Por: Olga de Mello | Especial para o Correio da Manhã

CRÍTICA LIVROS: Textos para o inverno

 

Já que o inverno este ano emplacou em muito recanto quente de Pindorama, listar sugestões de leituras para essa temporada de aconchego na rede é obrigatório. Passando por prosa poética, reflexão a respeito do momento, a crônica de uma amizade, uma pesquisa detalhada do quanto um artista incomoda os conservadores, esses livros ficcionais ou ensaísticos combinam perfeitamente com dias longos de introspecção, como bem pede a estação.

A sonoridade poética de Erês, guris, bacuris e outro putos (Kimera, R$ 48) começa no título escolhido pelo escritor, roteirista e dramaturgo Tonio Carvalho, que estreia na literatura para adultos com contos que retratam a vida miserável de crianças, destacadas sob as diferentes denominações recebidas em países lusófonos. Se a realidade brasileira é facilmente reconhecida nos cenários que acolhem as populações pobres - e onde esses moradores sofrem assédios constantes pela violência do Estado ou dos que não conseguem se integrar à sociedade - , o curto período de existência desses invisíveis sociais se apresenta em outros países, nos quais a infância só tem componente lúdico para quem, por acaso biológico, nasceu em berço de ouro.

Descrito como o inventário de décadas da amizade do jornalista Bosco Martins e do poeta Manoel de Barros, Diálogos do ócio (De los Bugres, R$ 70) é um verdadeiro dossiê sobre o escritor, que morreu há dez anos. Fotografias, trechos de cartas, fragmentos de entrevistas, declarações de Barros e de seus amigos sobre sua persona e obra poética estão no livro que permite traçar tanto um perfil multifacetado do homem por trás do artista mato-grossense quanto destacar a importância de sua criação para a literatura brasileira.

Nas primeiras décadas do século XX, Paris era a Meca dos artistas do mundo todo. Além dos escritores que mudaram a estrutura do romance na época (F. Scott Fitzgerald, James Joyce, Ernest Hemingway), não foram poucos os pintores que se encontraram na capital francesa, entre eles o espanhol Pablo Picasso, que, ao longo do século seria considerado o maior entre todos os artistas plásticos de sua época. Radicado na França, ele jamais obteve cidadania no país, onde por muito tempo não conseguia expor seus trabalhos devido às posições políticas e também ao estilo de vanguarda de suas obras. Picasso, o estrangeiro (Record, R$ 93), da historiadora Annie Cohen-Solal trata da vigilância em torno do artista que escolheu viver na no Sul da França, contribuindo para divulgar a cultura francesa.

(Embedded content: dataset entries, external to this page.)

(* ===== verification/CompTheorems.v ===== *)
(** What compressed files promise, and where they do not. *)
From S2P Require Import Prelude MemFile MemCache CompressedFile MemCacheSpec CompSpec CompFill CompOps CompClose CompThreads.
Import CompressedFile.

Section Theorems.
Context {F : Type} `{FileLaws F} `{CodecLaws} (junk : nat -> bytes) (pad : char).
Implicit Types (c : t F) (h : LRUMemCache.t).

Lemma new_plain_file index0 f nthreads : contents f = [] -> 0 <= nthreads <= 1 -> exists c,
  CompressedFile pad index0 f false false nthreads = Ret c /\ plain_file c [] /\ blocksize (members c) = c_cacheBuffersize.
Proof.
  intros Hf Hn. destruct (comp_create_spec pad index0 f nthreads Hf (proj1 Hn)) as (c & h & E & C & Hd & Hro & Hbs & _ & Hh).
  exists c. split; [done|]. split; [|done]. split; [|done]. exists h. split; [done|]. split; [by eapply init_idle|done].
Qed.

(** C16: a new compressed file behaves like a plain file under any sequence of reads and
    writes at positions inside it or at its end, whatever the compressor makes of the
    blocks and whatever new buffers hold, when one thread does all the work. *)
Theorem compressed_file_flat index0 f nthreads ops : contents f = [] -> 0 <= nthreads <= 1 -> comp_ops_ok ops [] ->
  exists c c', CompressedFile pad index0 f false false nthreads = Ret c /\ comp_run junk ops c = Ret (fst (plain_run ops []), c') /\
    Size c' = zlen (snd (plain_run ops [])) /\ plain_file c' (snd (plain_run ops [])).
Proof.
  intros Hf Hn Hok. destruct (new_plain_file index0 f nthreads Hf Hn) as (c & E & Hp & _).
  destruct (comp_run_spec junk ops c [] Hp Hok) as (c' & E' & Hp'). exists c, c'. split; [done|]. split; [done|]. split; [|done].
  destruct (pf_cache _ _ Hp') as (h & _ & _ & Hd). symmetry. apply Hd.
Qed.

Lemma comp_run_blocksize ops : forall c d rs c', plain_file c d -> comp_ops_ok ops d -> comp_run junk ops c = Ret (rs, c') -> blocksize (members c') = blocksize (members c).
Proof.
  induction ops as [|op ops IH]; intros c d rs c' Hp Hok E; [by injection E as _ <-|]. destruct Hok as [Hop Hops]. cbn [comp_run] in E.
  destruct (comp_step_spec junk op c d Hp Hop) as (c1 & E1 & Hp1 & Hb1). rewrite E1 in E. cbn [rbind] in E.
  destruct (comp_run_spec junk ops c1 _ Hp1 Hops) as (c2 & E2 & _). rewrite E2 in E. injection E as _ <-. rewrite <- Hb1. by eapply IH.
Qed.

(** C19: a file that was written by any such sequence, is not empty at its end, and was
    finished can be opened again, with one thread or none, from the bytes of its backing
    file, and every read inside of it yields the bytes that were written. *)
Theorem compressed_file_roundtrip file_Sync index0 f nthreads ops pad' index1 nthreads' :
  (forall f, fst (file_Sync f) = true /\ contents (snd (file_Sync f)) = contents f) ->
  contents f = [] -> 0 <= nthreads <= 1 -> comp_ops_ok ops [] -> snd (plain_run ops []) <> [] -> 0 <= nthreads' <= 1 ->
  exists c c1 c2, CompressedFile pad index0 f false false nthreads = Ret c /\ comp_run junk ops c = Ret (fst (plain_run ops []), c1) /\
    finish file_Sync pad c1 = Ret (true, c2) /\
    (RealSize c2 < 2 ^ 63 -> exists c3, CompressedFile pad' index1 (uncompressedFile (members c2)) true true nthreads' = Ret c3 /\
       hasError c3 = false /\ Size c3 = zlen (snd (plain_run ops [])) /\
       forall o n, 0 <= o <= zlen (snd (plain_run ops [])) -> 0 <= n ->
         exists c4, ReadAt junk o n c3 = Ret (file_read (snd (plain_run ops [])) o n, false, c4)).
Proof.
  intros Hs Hf Hn Hok Hne Hn'. destruct (new_plain_file index0 f nthreads Hf Hn) as (c & E & Hp & Hbs).
  destruct (comp_run_spec junk ops c [] Hp Hok) as (c1 & E1 & Hp1). set (d := snd (plain_run ops [])) in *.
  pose proof (comp_run_blocksize _ _ _ _ _ Hp Hok E1) as Hb1. destruct Hp1 as [(h & C & (Hi1 & Hi2 & Hi3) & Hd) Hro].
  destruct (comp_finish_spec file_Sync pad Hs c1 h d C Hi2 Hi3 Hd Hro Hne) as (c2 & E2 & Cl); [by rewrite Hb1, Hbs|].
  exists c, c1, c2. split; [done|]. split; [done|]. split; [done|]. unfold RealSize. rewrite size_law. intros H63.
  destruct (comp_open_spec pad' _ d _ index1 (uncompressedFile (members c2)) nthreads' Cl eq_refl H63 (proj1 Hn') true) as (c3 & h3 & E3 & Eh & Ep & Hr3 & _ & X).
  destruct (X eq_refl) as [C3 Hd3]. exists c3. split; [done|]. split; [apply (ci_client _ _ (ca_inv _ _ C3))|]. split; [symmetry; apply Hd3|]. intros o n Ho Hn0.
  assert (Hi : idle h3) by (rewrite Eh; split; [cbn; destruct (Z.ltb_spec 0 nthreads'); lia|done]).
  destruct (seek_spec c3 h3 o C3) as (Es & C3' & Hd3'). unfold ReadAt. rewrite Es. cbn [rbind]. unfold Read.
  destruct (read_loop_spec junk (S (Z.to_nat n)) n _ h3 d C3' Hi (Hd3' d Hd3) Hn0) as (c4 & h4 & E4 & _); [done|lia|]. by exists c4.
Qed.

(** C40: reading at a position behind the end of the file, but in a block that the file
    has, reads outside the cache: the number of bytes to the end is negative and taken
    as unsigned. *)
Theorem compressed_read_behind_end c d pos n : plain_file c d -> 0 < zlen d < pos -> pos < 2 ^ 49 ->
  start (blocksize (members c)) pos = start (blocksize (members c)) (zlen d - 1) -> 0 < n -> ReadAt junk pos n c = Crashes.
Proof.
  intros [(h & C & Hi & Hd) Hro] Hp Hp49 Hs Hn. destruct (seek_spec c h pos C) as (Es & C1 & Hd1). specialize (Hd1 d Hd). unfold ReadAt. rewrite Es. cbn [rbind].
  set (c1 := with_members _ c) in *. unfold Read. cbn [read_loop]. rewrite (ca_finished _ _ C1), bool_decide_false by (rewrite (ca_cache _ _ C1); done).
  change (currentPosition (members c1)) with pos. pose proof (oo_size _ (ci_client _ _ (ca_inv _ _ C1))) as Hbs.
  destruct (ho_bytes _ _ _ Hd1 (zlen d - 1)) as (b & Eb & _); [lia|]. change (blocksize (members c1)) with (blocksize (members c)) in *. rewrite <- Hs in Eb.
  pose proof (Z.mod_pos_bound pos (blocksize (members c)) ltac:(lia)) as Hm.
  destruct (lookup_block_spec junk c1 h pos C1 ltac:(lia) (idle_rest _ _ Hi)) as [(_ & _ & _ & _ & V)|(p & b1 & c2 & h2 & E & [C2 G2 _ _ _ _ _ _] & _)].
  - change (blocksize (members c1)) with (blocksize (members c)) in V. congruence.
  - rewrite E. cbn [rbind]. change (blocksize (members c1)) with (blocksize (members c)).
    pose proof (go_shape _ _ _ _ G2) as X. unfold same_shape, shape in X. injection X as X1 _ _ X4 _ _ _ _. rewrite X1, X4. change (currentPosition (members c1)) with pos.
    try change (filesize (members c1)) with (filesize (members c)). rewrite <- (ho_len _ _ _ Hd). set (k := Z.min n _). assert (0 < k <= n) by (unfold k; lia).
    rewrite (proj2 (Z.ltb_lt (zlen d) (pos + k))) by lia. assert (Ew : w64 (zlen d - pos) = zlen d - pos + 2 ^ 64).
    { unfold w64. symmetry. apply Z.mod_unique_pos with (-1); lia. }
    rewrite Ew, (proj2 (Z.eqb_neq _ 0)) by lia. rewrite (proj2 (Z.ltb_lt _ (zlen d - pos + 2 ^ 64))) by lia. done.
Qed.

(** C38: with a second thread a block can be nowhere to be found: after six blocks were
    written the first one waits for the thread, neither in the cache nor in the index,
    and until the thread has written it a read of it yields nothing. *)
Theorem compressed_threads_lose_block index0 f nthreads b p n : contents f = [] -> 2 <= nthreads -> zlen b = 6 * c_cacheBuffersize ->
  0 <= p < c_cacheBuffersize -> 0 < n -> exists c c1 c2,
  CompressedFile pad index0 f false false nthreads = Ret c /\ WriteAt junk 0 b c = Ret (zlen b, false, c1) /\ Size c1 = zlen b /\
  ReadAt junk p n c1 = Ret ([], false, c2).
Proof.
  intros Hf Hn Hb Hp Hn0. destruct (comp_create_spec pad index0 f nthreads Hf ltac:(lia)) as (c & h & E & C & Hd & Hro & Hbs & (Hpo & Hix) & Eh).
  assert (St : streamed (nthreads - 1) [] [] 0 (with_members (with_position 0 (members c)) c) h).
  { rewrite Eh. split; try done; [rewrite <- Eh; apply C| |split; [done|split; [done|symmetry; apply Hd]]|split; [apply (ci_client _ _ (ca_inv _ _ C))|apply C]].
    unfold config, LRUMemCache.init; cbn. by rewrite (proj2 (Z.ltb_lt 0 nthreads)) by lia. }
  destruct (stream_six junk _ _ _ b St ltac:(lia) Hb) as (c1 & h1 & b0 & l & E1 & S1 & _ & Hl). exists c, c1. eexists. split; [done|].
  split; [unfold WriteAt, Seek; rewrite (ca_finished _ _ C); cbn [rbind]; exact E1|]. destruct S1 as [Ec Ecf El Eq Eb (O1 & O2 & O3) Ei (Fe & Ff)].
  split; [unfold Size; lia|]. unfold ReadAt, Seek. rewrite Ff. cbn [rbind]. unfold Read. set (c2 := with_members (with_position p (members c1)) c1).
  cbn [read_loop]. change (finished (members c2)) with (finished (members c1)). rewrite Ff, bool_decide_false by (unfold c2; cbn; congruence).
  change (currentPosition (members c2)) with p. unfold lookup_block, cache_get. change (hotCache c2) with (hotCache c1). rewrite Ec. unfold LRUMemCache.get.
  rewrite find_none; [|rewrite El; eapply Forall_impl; [exact Hl|]; intros it Hit; unfold LRUMemCache.hit; cbn in Hit; by rewrite (proj2 (Z.leb_gt _ _)) by lia].
  unfold fillCache. change (hotCache c2) with (hotCache c1). rewrite Ec. change (blocksize (members c2)) with (blocksize (members c1)). rewrite O1.
  change (blockOffsets (members c2)) with (blockOffsets (members c1)). rewrite Ei. change (c_cacheBuffersize =? 0) with false. cbv iota.
  rewrite Z.quot_small by lia. change (zlen [] <=? w64 0) with true. cbn [rbind]. reflexivity.
Qed.

(** C39: a finished file that is opened again for writing has no buffers to compress into,
    since only new files make them: after any calls of which one got or gave bytes,
    finishing it fails an assertion. *)
Theorem compressed_reopened_for_writing_asserts index0 f nthreads c ops rs c' file_Sync : 0 <= nthreads <= 1 ->
  CompressedFile pad index0 f true false nthreads = Ret c -> hasError c = false -> comp_run junk ops c = Ret (rs, c') -> existsb some_bytes rs = true ->
  finish file_Sync pad c' = AssertFails.
Proof.
  intros Hn E He Er Hs. pose proof (run_jam junk ops c rs c' 0 (open_jam pad index0 f nthreads c Hn E He) Er) as J. rewrite Hs in J. by eapply finish_jam.
Qed.
End Theorems.

(** * Instances of the theorems on compressed files: an in-memory backing file, a
    compressor that copies, buffers full of [x]. *)

#[export] Instance copy_codec : ICodec := {|
  ZSTD_compress b cap := if zlen b <=? cap then Some b else None;
  ZSTD_decompress z dst := if zlen z <=? zlen dst then (Some (zlen z), z ++ zdrop (zlen z) dst) else (None, dst);
  mz_uncompress z dst := (None, dst);
  ZSTD_compressBound n := n;
  mz_compressBound n := n |}.
#[export] Program Instance copy_codec_laws : CodecLaws.
Next Obligation. intros n Hn. cbn. pose proof (Z.div_pos n 256). lia. Qed.
Next Obligation.
  intros b cap Hc. exists b. cbn in *. rewrite (proj2 (Z.leb_le _ _)) by done. split; [done|]. split; [done|].
  intros dst Hd. cbn. rewrite (proj2 (Z.leb_le _ _)), zdrop_ge, app_nil_r by lia. done.
Qed.
Definition x_buffers (k : nat) : bytes := replicate k "x"%char.
Definition demo_ops : list comp_op := [CWrite 0 (str "abc"); CRead 1 5; CWrite 3 (str "d"); CRead 0 4].

Lemma demo_ops_ok : comp_ops_ok demo_ops [].
Proof. vm_compute. repeat split; discriminate. Qed.

Lemma compressed_file_flat_witness : exists c c', CompressedFile nul 7 CMemoryFile.init false false 1 = Ret c /\
  comp_run x_buffers demo_ops c = Ret ([CCount 3; CBytes (str "bc"); CCount 1; CBytes (str "abcd")], c') /\ Size c' = 4.
Proof.
  destruct (compressed_file_flat (F := CMemoryFile.t) x_buffers nul 7 CMemoryFile.init 1 demo_ops) as (c & c' & E & E' & Es & _);
    [done|lia|exact demo_ops_ok|]. exists c, c'. split; [exact E|]. split; [exact E'|exact Es].
Defined.

Lemma compressed_file_roundtrip_witness : exists c c1 c2, CompressedFile nul 7 CMemoryFile.init false false 1 = Ret c /\
  comp_run x_buffers demo_ops c = Ret ([CCount 3; CBytes (str "bc"); CCount 1; CBytes (str "abcd")], c1) /\
  finish (fun f => (true, f)) nul c1 = Ret (true, c2) /\
  (RealSize c2 < 2 ^ 63 -> exists c3, CompressedFile nul 9 (uncompressedFile (members c2)) true true 1 = Ret c3 /\
     exists c4, ReadAt x_buffers 1 2 c3 = Ret (str "bc", false, c4)).
Proof.
  destruct (compressed_file_roundtrip (F := CMemoryFile.t) x_buffers nul (fun f => (true, f)) 7 CMemoryFile.init 1 demo_ops nul 9 1) as (c & c1 & c2 & E & E1 & E2 & E3);
    [done|done|lia|exact demo_ops_ok|done|lia|]. exists c, c1, c2. split; [exact E|]. split; [exact E1|]. split; [exact E2|]. intros H63.
  destruct (E3 H63) as (c3 & E4 & _ & _ & E5). exists c3. split; [exact E4|]. apply (E5 1 2); [|lia]. vm_compute. by split.
Defined.

Lemma compressed_read_behind_end_witness : exists c, plain_file c (str "a") /\ ReadAt (F := CMemoryFile.t) x_buffers 10 1 c = Crashes.
Proof.
  destruct (new_plain_file (F := CMemoryFile.t) nul 7 CMemoryFile.init 1) as (c & _ & Hp & Hb); [done|lia|].
  destruct (comp_step_spec x_buffers (CWrite 0 (str "a")) c [] Hp) as (c' & _ & Hp' & Hb'); [vm_compute; repeat split; discriminate|].
  exists c'. split; [exact Hp'|]. apply (compressed_read_behind_end (F := CMemoryFile.t) x_buffers c' (str "a") 10 1); [exact Hp'|by vm_compute|done| |done].
  rewrite Hb', Hb. by vm_compute.
Defined.

Lemma compressed_threads_lose_block_witness : exists b c c1 c2, zlen b = 6 * c_cacheBuffersize /\
  CompressedFile nul 7 CMemoryFile.init false false 2 = Ret c /\
  WriteAt x_buffers 0 b c = Ret (zlen b, false, c1) /\ ReadAt x_buffers 5 4 c1 = Ret ([], false, c2).
Proof.
  assert (L : exists b : bytes, zlen b = 6 * c_cacheBuffersize).
  { exists (replicate (Z.to_nat (6 * c_cacheBuffersize)) "b"%char). apply zlen_replicate. unfold c_cacheBuffersize. lia. }
  destruct L as [b L].
  assert (Hp : 0 <= 5 < c_cacheBuffersize) by (unfold c_cacheBuffersize; lia). assert (Hf : contents CMemoryFile.init = []) by done.
  destruct (compressed_threads_lose_block (F := CMemoryFile.t) x_buffers nul 7 CMemoryFile.init 2 b 5 4 Hf ltac:(lia) L Hp ltac:(lia))
    as (c & c1 & c2 & E & E1 & _ & E2).
  exists b, c, c1, c2. split; [exact L|]. split; [exact E|]. split; [exact E1|exact E2].
Defined.

(** A finished file with one block of four bytes. *)
Definition finished_file : CMemoryFile.t :=
  CMemoryFile.mk (header_of nul 62 3 4 ++ block_data (str "abcd") ++ index_bytes [50]) 0.
Lemma compressed_reopened_for_writing_asserts_witness : exists c c', CompressedFile nul 7 finished_file true false 1 = Ret c /\
  comp_run x_buffers [CRead 0 3] c = Ret ([CBytes (str "abc")], c') /\ finish (fun f => (true, f)) nul c' = AssertFails.
Proof.
  assert (X : exists c c', CompressedFile nul 7 finished_file true false 1 = Ret c /\ hasError c = false /\
    comp_run x_buffers [CRead 0 3] c = Ret ([CBytes (str "abc")], c')).
  { eexists _, _. split; [vm_compute; reflexivity|]. split; [reflexivity|]. vm_compute. reflexivity. }
  destruct X as (c & c' & E & He & E'). exists c, c'. split; [exact E|]. split; [exact E'|].
  apply (compressed_reopened_for_writing_asserts (F := CMemoryFile.t) x_buffers nul 7 finished_file 1 c [CRead 0 3] [CBytes (str "abc")] c' (fun f => (true, f)));
    [lia|exact E|exact He|exact E'|reflexivity].
Defined.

A bucólica capa de Tom Lake (Intrínseca, R$ 62,90), de Ann Pratchett, contrasta - e muito - com o texto delicado, mas melancólico das recordações de uma ex-atriz sobre seu namoro de juventude com um astro do teatro e cinema. Isoladas na fazenda da família, em Michigan, as três filhas de Lara pedem que a mãe fale sobre "a vida de antes". Em entrevistas, Pratchett diz que dificilmente os filhos acreditam que a vida dos pais tenha sido interessante antes de iniciarem uma família. Essa convicção imatura foi a base do romance que trata não apenas das guinadas existenciais, mas que escolhas nem sempre se fundamentam no glamour e sim na compreensão e companheirismo, que Lara encontrou no pai das filhas.